Поле битвы казалось ему необычайно красивым и могущественным. Сколько поэтов будущего побывает на нем. Сколько песен будет создано о том, как одна русская дивизия держала это поле в своих руках, в продолжение трех дней сопротивляясь пяти гитлеровским. Сколько слез прольют люди над фильмами, изображающими это сражение. И разве не вспомнят они о том, как после сражения, перед тем как покинуть его, нехитростный русский портной Лубченков, по прозванию Сосулька, маленький, сутуленький, похожий на ковшик, сидел на пенечке и наигрывал что-то на губной гармошке. Ротный баян разбило снарядом вместе с передвижной библиотекой, и он услаждал себя, подыскивая мотив на этой весьма не обильной звуками деревянной, обитой белой жестью игрушке.
— Что вы играете, Лубченков? — спросил политрук.
Лубченков не отвечал, словно спрашивали не его.
— Что вы играете, Сосулька? — спросил его политрук.
— «По Волге-матушке зимой», — ответил тонким голоском Сосулька. — А что, не похоже?
И он засмеялся.
— Если, скажем, сравнить душу человека с пальто, так от этих минометов, товарищ политрук, не только верх отпадет, но и подкладка. Песня — это подкладка.
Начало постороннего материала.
(** X3. Whatever the child prints on stdout and stderr before it closes,
    the stream is the starting event followed by the events of that output,
    in order; none of them is [complete] or [error], and the response stays
    open: output alone cannot end a stream. *)
Theorem output_keeps_stream_open (q : Query) (outs : list NodeEvent) :
  validQuery q = true ->
  forallb beforeClose outs = true ->
  written (generate w cfg q outs)
  = startingEvent q :: flat_map outputEvents outs
  /\ nonTerminal (written (generate w cfg q outs)) = true
  /\ ended (generate w cfg q outs) = false.
Proof.
  intros Hv Ho. rewrite generate_valid by exact Hv.
  destruct (@run_outputs w cfg (outputFileOf q) outs (generateOpen cfg q))
    as (Hw & He & _);
    try (rewrite generateOpen_valid by exact Hv; reflexivity); [exact Ho|].
  assert (Hs : written (generateOpen cfg q) = [startingEvent q])
    by (rewrite generateOpen_valid by exact Hv; reflexivity).
  rewrite Hw, Hs. split; [reflexivity|]. split; [|exact He].
  change ([startingEvent q] ++ flat_map outputEvents outs)
    with (startingEvent q :: flat_map outputEvents outs).
  unfold nonTerminal. simpl. apply outputEvents_nonTerminal.
Qed.

Lemma onStdout_fullOutput (text : jsstring) (st : GenState) :
  fullOutput (onStdout text st) = fullOutput st ++ text.
Proof.
  unfold onStdout.
  match goal with
  | |- fullOutput (fold_left ?f ?ls ?acc) = _ =>
      assert (H : forall acc0, fullOutput (fold_left f ls acc0) = fullOutput acc0)
  end.
  { induction (JsString.split JsString.LF text) as [|l ls IH];
      intros acc0; simpl; [reflexivity|].
    rewrite IH. destruct (classifyLine l); [|reflexivity].
    unfold sendEvent. destruct (ended acc0), (clientGone acc0); reflexivity. }
  rewrite H. reflexivity.
Qed.

(** X4. Two stdout chunks of which the first ends at a line end have the
    effect of the one chunk made of both: how the pipe cuts the output at
    line ends does not show. *)
Theorem aligned_chunks_compose (o : jsstring) (st : GenState)
        (a b : jsstring) :
  lineAligned a ->
  effects (step w cfg o (step w cfg o st (stdout_data a)) (stdout_data b))
  = effects (step w cfg o st (stdout_data (a ++ b)))
  /\ fullOutput
       (step w cfg o (step w cfg o st (stdout_data a)) (stdout_data b))
     = fullOutput (step w cfg o st (stdout_data (a ++ b))).
Proof.
  intros Ha. unfold step at 2 3 4 5. destruct (crashed st) eqn:Hc.
  - unfold step. rewrite Hc. auto.
  - unfold step.
    destruct (onStdout_run a st) as (Fe & Fn & Fl & Fc). rewrite Fc, Hc.
    destruct (onStdout_run b (onStdout a st)) as (Ge & _).
    destruct (onStdout_run (a ++ b) st) as (He & _).
    split.
    + rewrite Ge, Fe, He.
      rewrite (writeEffect_same (onStdout a st) st Fn
                 (onStdout_clientGone a st)).
      rewrite classifyChunk_aligned by exact Ha.
      rewrite map_app, app_assoc. reflexivity.
    + rewrite !onStdout_fullOutput. apply eq_sym, app_assoc.
Qed.
(* ===== verification/Prelude.v ===== *)
(** Verification of the Naja netlist engine.

    Naja keeps a netlist, the logical contents of an electronic design, in
    memory: a universe of databases, libraries in databases, designs in
    libraries, and in each design terminals, nets and instances of other designs
    whose terminals are connected to the nets. Lazy collections walk all of
    these. Designs that are library cells carry truth tables, read from the
    Boolean functions of Liberty files; a timing graph is built on the side.
    File names below are relative to src/src/.

    * Parts

    Cell functions (nl/netlist/decorators, nl/formats/liberty).
    - [BitDependencies]: NLBitDependencies.cpp, sets of positions in 64-bit blocks.
    - [BitVecDynamic]: NLBitVecDynamic.h, rows of truth tables, in a word or a
      vector.
    - [TruthTable], [VectorTables], [Reduction]: SNLTruthTable.h, its factories,
      accessors, generic tables, vector selections and updates, constant
      reduction and gate recognisers. [TruthTableInvariant] and [ReductionProofs]
      prove that built tables are well formed, that the order is one, that a
      reduction denotes the substitution and that gates are recognised exactly.
    - [BooleanTree]: SNLBooleanTree.cpp, the shift-reduce parser of Liberty
      functions, and the expressions of SNLDesignModeling. [BooleanParser] gives
      its grammar, soundness and the round trip with a printer;
      [BooleanTreeProofs] the truth table and expression of a tree.

    Timing graph (tgraph).
    - [TGraph]: TGraph.cpp, TNode.cpp, TEdge.cpp, TClock.h; [TGraphInvariant]
      shows the invariant of the graph kept by every operation.
    - [TLoopBreaker] and [TLoopBreakerProofs]: the depth-first search that
      disables edges terminates, leaves no cycle and disables only edges on one.
    - [TClockPropagator], [ClockForward], [ClockRun]: the clocks of an edge are
      those that reach it; the errors; what a run leaves alone.

    Collections (core/NajaCollection.h).
    - [Collection]: containers, adaptors, iterators and the handle.
      [CollectionLaws] defines the contract of a collection as a class and shows
      that each adaptor meets it if the collection under it does;
      [CollectionSpecs] specifies the operations for any collection that does.

    Identifiers and geometry.
    - [NLID]: nl/netlist/core/NLID.h. [Geometry]: nl/netlist/pnl, points, boxes,
      orientations and transformations at the width of [long int].

    The hierarchy (nl/netlist/core).
    - [Store]: programs over a store that return, throw or are undefined, with
      weakest preconditions; the set ordered by identifier and the map of names
      that every owner keeps. [Names]: the table of names of NLUniverse.cpp.
    - [Universe]: NLUniverse.cpp, NLDB.cpp, NLLibrary.cpp and what SNLDesign.cpp
      does as an object of its library. A state has a heap per class; addresses
      are positive numbers. [UniverseInvariant],
      [UniverseLibraries], [UniverseDestroy] keep its invariant; [Hierarchy] is
      the state machine of these operations and its properties.

    The contents of designs (nl/netlist/snl).
    - [Bus]: scalars, buses and bits, the shape that nets and terminals share,
      with the positions of bits and the invariant of a heap of them.
      [Contents]: the state. The record [structure] holds the sets that designs
      own and the objects; [netlist] adds the fields by which objects are
      connected and numbered.
    - [Connections]: the [setNet] of SNLMacros.h and SNLBitNet.cpp, with the
      invariant [conn_wf], and the invariant [struct_wf] of the contents.
    - [DesignNets]: SNLScalarNet.cpp, SNLBusNet.cpp, SNLBusNetBit.cpp.
    - [Interface]: operations of SNLScalarTerm.cpp, SNLBusTerm.cpp,
      SNLBusTermBit.cpp, SNLInstance.cpp, SNLInstTerm.cpp and of the sets of
      SNLDesign.cpp. [InterfaceSteps], [InterfaceTerms], [TermLifetime],
      [InstanceSteps], [TermBits], [Narrowing] show for each what it does and
      that it keeps both invariants. While instances gain or lose terminals the invariant holds but
      for those under way, the parameter of [struct_wf_except].
    - [TermNets]: setTermsNets, the three setTermNet, and setNet of a bus.
      [MergeAssigns]: SNLDesign::mergeAssigns.
    - [NetlistRuns]: all these operations as a state machine, with the arguments
      that are allowed and checks that decide them; [NetlistProperties] states
      what holds in all reachable states, evaluates it on an example, and shows
      runs outside the allowed arguments that go wrong.

    Paths and what is connected through the hierarchy (nl/netlist/snl), over a
    netlist that does not change.
    - [Paths]: SNLSharedPath.cpp, SNLPath.cpp and the map of shared paths of
      SNLInstance.cpp. A path [spells] a list of instances: [PathSteps] tells what
      each function does in these terms and makes them a state machine.
    - [Equipotential]: SNLOccurrence.cpp and SNLEquipotential.cpp; a [std::set] of
      occurrences is undefined when their comparison is not a strict weak order.
      [OccurrenceOrder] tells the comparisons on what paths and occurrences stand
      for; [EquipotentialSteps] defines what is linked and shows
      that the search visits exactly that. [PathProperties] states the results,
      evaluates them on an example, and shows paths that are each less than the
      other.

    The flat netlist (dnl), of a netlist that does not change but for order
    identifiers.
    - [DNL]: DNL.h, DNL.cpp, DNL_impl.h. The unfolding keeps the instances, the
      leaves and the terminals in lists, and an identifier is an index. A
      traversal has a stack, marks and the state of what collects; the isos have
      the iso identifier of every terminal and the list of isos.
    - [DNLFlatten]: what unfolding leaves is given by the list of paths from the
      top; the class [flat_view] states what the flat netlist promises to a
      search. [DNLIsos] works against that class: a traversal meets the
      terminals connected to its start, each once. [DNLBuild]: the two rounds of
      tasks and the dangling nets label terminals by what they are connected to.
    - [DNLProperties] states the results from the netlist on, evaluates them, and
      shows netlists on which an assertion fails or a port gets no iso.

    The hierarchy and the contents are two state machines: the second takes the
    designs, with their references and whether they are primitive, as given.
    Both are built from [Store]; [NLID] orders the sets of both.

    The scanner of VHDL (vhdl).
    - [VhdlLexer]: vhdl/src/Lexer.cpp, Lexer.h. [VhdlPieces] tells what it does on
      the text that is left: blanks, comments and lexemes, and shows
      that the scanner takes these pieces one by one; [VhdlProperties] that
      tokens tile the source, that diagnostics are the malformed ones, that
      directives only drop tokens and that printed tokens are scanned back.

    The parser of VHDL (vhdl/src/Parser.cpp, Parser.h), over the tokens of the
    scanner; its state is the place, the flag for [wait], and the units,
    diagnostics and warnings collected.
    - [VhdlSyntax]: the structures of Parser.h. [VhdlParser]: tokens, expressions,
      bit strings and ranges; [VhdlDeclarations]: types, objects, entities and
      assignments; [VhdlStatements]: sequential statements, subprograms and
      processes, with the second attempt at a clocked process; [VhdlUnits]:
      instantiations, generate statements, design units and the whole parser.
    - [VhdlParserSteps] has the rules for runs that take tokens or complain and the
      tactic that goes through a body; [VhdlExpressionSteps],
      [VhdlStatementSteps] and [VhdlUnitSteps] apply them
      to every function in turn.
    - [VhdlGrammar] gives phrases of expressions, their tokens and their trees,
      and shows that the parser reads them. [VhdlProductions] has the productions
      of the language, level by level and without the parser's precedences, and
      shows that they derive such phrases only, and not those that mix logical
      operators or chain [**] and comparisons.
    - [VhdlParserProperties]: the parser returns on every source, a turn gives a
      unit or an error, expressions are well formed and follow the productions, and
      assignments, processes and instances have the parts that the analyzer reads.

    The analyzer of VHDL (vhdl/src/Analyzer.cpp, Analyzer.h), over the design file
    that the parser gives; a pointer to a node is its place in the file.
    - [VhdlTypes]: contexts, static integers at 64 bits, ranges and types;
      [VhdlTypeProofs] compares static integers with their values on [Z].
      [VhdlChecker]: types of expressions; [VhdlCheckerProofs] gives typing rules,
      and the places [unresolved] in which a character literal gets no type, and
      shows that what passes without a complaint has a type or such a literal.
    - [VhdlAnalyzer]: entities, architectures, instances, assignments, processes.
      [VhdlDesigns] tells which files are well formed; [VhdlAnalyzerProofs]
      shows that files without complaints are.
    - [VhdlSchedule]: the writes of one activation of a clocked process,
      the meaning of its statements, and that the writes have it. [VhdlAnalyzerProperties] composes the parser, the analyzer
      and the schedule: every source goes through them.

    * Conventions

    A program is a function from a state to an outcome and a state: [Ret], [Throw]
    with a shortened message, or [Undef] for a failed assertion, a null or
    deleted pointer, an index out of range or an integer overflow. A theorem that
    a program throws says in which state it does. Integers are [Z] with their
    wrap-around or overflow written out where values can reach it; sizes of
    containers are [nat]. Strings of names are given by their number, 0 for the
    empty name, except in [Names] itself.

    Fuel: the walks of [TLoopBreaker], [TClockPropagator], [BooleanParser] and
    [Collection] take fuel and give [Undef] without it; their theorems show for
    which fuel, a bound computed from the input, they return. The loops of
    [VhdlLexer] have one more turn than the source has characters, which is
    always enough. Every turn of a loop of [VhdlParser] takes a token and every call
    of an expression takes one or asks for a primary: [rounds] is one more than
    the tokens and [depth] twice that many. The
    recursions on shared paths take the number of those ever made, more than the
    length of any; [extractNet] takes more than the number of nets at the end of
    paths, which is finite when no design contains itself. The unfolding needs
    the number of paths below the top, which the rank of designs bounds, and a
    traversal one turn more than what it can push, from the number of terminals
    and the components of nets. The loops of the
    hierarchy and of the contents run over lists read beforehand; the analyzer
    recurses on trees.

    * What the theorems show

    Invariants of every reachable state (timing graph, hierarchy, contents of
    designs, truth tables); functional behaviour on all branches, errors
    included (lookups, creation, destruction, narrowing, connection); equivalence
    with a reference definition (constant reduction, mergeAssigns as the closure
    of the assigns, clocks and equipotentials as reachability, isos as the
    classes of connected terminals); refinement of the hierarchy by the flat
    netlist; liveness (isos under any order of tasks); refinement (expressions, collections
    against lists, schedules of processes against their statements); types
    (expressions of VHDL, accepted files); round trips (encodings, parsing, interning, identifiers, paths);
    termination (parsers, scanner, loop breaker, equipotentials, destruction of
    libraries); bounds
    (transformations and static integers without overflow). The tasks of a
    parallel loop of the flat netlist run one after the other, in an order that
    theorems quantify over; tasks that interleave are not modelled.

    Conditions. The code takes many things for granted that it does not check:
    pointers to objects that are there, identifiers that do not wrap, assigns
    with a net at their output and without cycles, leaves without nets inside,
    an order of paths that is one. The state machines have these conditions in
    [allowed], theorems on one operation name them in their comments, and a
    lemma near the theorem runs the code where one is broken: [Hierarchy] and
    [NetlistProperties] for identifiers, lost entries, destroyed bits and
    assigns, [PathProperties] for the order of paths, [DNLProperties] for nets
    inside leaves.

    * Not modelled

    Bundled terminals, parameters, attributes, source locations, clone, setModel,
    and deepCompare of designs and instances; of the flat netlist, printing and
    the questions to the modeling of cells; what runs on it (bne, optimization,
    metrics); the contents of the physical netlist; the primitives
    of NLDB0; the constructors of netlists, which
    walk the syntax trees of front ends, most of them outside the repository; dumpers, serialization, logs, Python bindings and applications.
    [getString] and the texts of messages are left out everywhere. Deletion in
    collections under iteration is not modelled. *)
From stdpp Require Export base list list_numbers numbers option strings gmap.
From Stdlib Require Export Lia.
From Stdlib Require Export NArith ZArith Bool Btauto.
Катит себе война на огненной колеснице и подкашивает тебе и душу и песню. Так, что ли, сопелочка? — спросил он, дуя в гармошку.
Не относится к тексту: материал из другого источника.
(** C20. Encoding what was decoded gives back the vector, when it has no empty
    block at its end and fewer than the 2^26 blocks from which the 32-bit
    multiplication of the block index wraps. *)
Theorem encode_decode blocks :
  Forall is_block blocks -> N.of_nat (length blocks) <= 2 ^ 26 ->
  default 1 (last blocks) <> 0 ->
  (out ← decodeBits blocks; encodeBits out) = Ret blocks.
Proof.
  intros Hb Hlen Hlast. rewrite decodeBits_positions by done.
  cbn [mbind outcome_bind]. rewrite encodeBits_Ret. f_equal.
  assert (forall i, dep_bit (encode_blocks (positions blocks)) i = dep_bit blocks i) as Hdep.
  { intros i. rewrite dep_bit_encode_blocks. apply eq_true_iff_eq.
    by rewrite bool_decide_eq_true, elem_of_positions. }
  apply blocks_ext; [apply encode_blocks_wf|done| |done].
  induction blocks as [|x blocks _] using rev_ind; [done|].
  rewrite last_snoc in Hlast. cbn in Hlast.
  apply Forall_app in Hb as [_ [Hx _]%Forall_cons].
  destruct (set_bits x) as [|b0 r] eqn:E; [by apply set_bits_nil in E|].
  assert (b0 ∈ set_bits x) as [Hb0 Hbit]%elem_of_set_bits by (rewrite E; left).
  set (top := 64 * N.of_nat (length blocks) + b0).
  assert (top ∈ positions (blocks ++ [x])) as Htop.
  { apply elem_of_positions. unfold top. by rewrite dep_bit_snoc_last. }
  pose proof (length_encode_blocks (positions (blocks ++ [x]))) as Hl.
  destruct (positions (blocks ++ [x])) as [|p ps] eqn:Ep; [by apply not_elem_of_nil in Htop|].
  rewrite <- Ep in *. assert (foldr N.max 0 (positions (blocks ++ [x])) / 64
    = N.of_nat (length blocks)) as Hm.
  { assert (foldr N.max 0 (positions (blocks ++ [x])) ∈ positions (blocks ++ [x])) as Hin
      by (apply foldr_max_elem; by rewrite Ep).
    pose proof (elem_of_le_foldr_max _ _ Htop) as Hle.
    unfold positions in Hin at 2. apply list_elem_of_filter in Hin as [_ Hin].
    apply elem_of_upto in Hin. rewrite length_app in Hin. cbn [length] in Hin.
    symmetry. apply N.div_unique with (foldr N.max 0 (positions (blocks ++ [x]))
      - 64 * N.of_nat (length blocks)); unfold top in Hle; lia. }
  rewrite Hm in Hl. rewrite length_app. cbn [length]. lia.
Qed.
И тотчас же он ответил сам себе песней. Песня получилась. Волга, широкая, зимняя, стлалась перед слушателями. Звенел колокольчик. Ямщик натянул вожжи. Возлюбленная ждала его у окна…
Даже Подпасков почувствовал, что вещи его собраны, и стоял, опираясь на лопату и думая о доме, о детях, о матери, ради которых он четыре года уже работал в городе каменщиком, чтобы получить городскую сноровку, ученье и вернуться в село и быть по крайней мере председателем колхоза. Когда Сосулька окончил песню, Подпасков сказал, указывая на поле:
— Сколько его, хлеба-то, потоптано, а, смотри, не покорено: колос-то выбивается.
Политрук уже привык к иносказательному языку, которым иногда говорили и Подпасков, и Отдуж, и Сосулька. Сейчас он их понял так, что можно двигаться вперед, все готовы. Он отдал приказание. Они пошли.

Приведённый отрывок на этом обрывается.